----- Data for the task

Lemma region_inside (outer r : Rect) :
  0 <= rect_x r -> 0 <= rect_width r -> rect_x r + rect_width r <= rect_width outer ->
  0 <= rect_y r -> 0 <= rect_height r -> rect_y r + rect_height r <= rect_height outer ->
  region outer r = Some (mkRect (rect_x outer + rect_x r) (rect_y outer + rect_y r)
                                (rect_width r) (rect_height r)).
Proof.
  intros. unfold region.
  repeat match goal with
  | |- context [?a <=? ?b] => rewrite (proj2 (Z.leb_le a b)) by assumption
  end.
  reflexivity.
Qed.

Lemma at_store {T : Type} (m v : Mat T) (r : Rect) (y x : Z) :
  at_ (store m r v) y x
  = if inRect r y x then at_ v (y - rect_y r) (x - rect_x r) else at_ m y x.
Proof. reflexivity. Qed.

Section UiProperties.

Variable GaussianBlur : Mat R -> Z -> R -> Mat R.
Variable Sobel : Mat R -> Z -> Z -> Z -> Mat R.
Variable putText : Mat BGR -> std_string -> Z -> Z -> Mat BGR.
Variable bannerText : R -> R -> R -> std_string.

Hypothesis GaussianBlur_size : forall m ksize sigma,
  0 < rows m -> 0 < cols m ->
  rows (GaussianBlur m ksize sigma) = rows m /\
  cols (GaussianBlur m ksize sigma) = cols m.
Hypothesis Sobel_size : forall m xorder yorder ksize,
  0 < rows m -> 0 < cols m ->
  rows (Sobel m xorder yorder ksize) = rows m /\
  cols (Sobel m xorder yorder ksize) = cols m.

----------

Required work –
Each line holding "ksize" should be copied from the material above.

Answer to the exercise –
Hypothesis GaussianBlur_size : forall m ksize sigma,
  rows (GaussianBlur m ksize sigma) = rows m /\
  cols (GaussianBlur m ksize sigma) = cols m.
Hypothesis Sobel_size : forall m xorder yorder ksize,
  rows (Sobel m xorder yorder ksize) = rows m /\
  cols (Sobel m xorder yorder ksize) = cols m.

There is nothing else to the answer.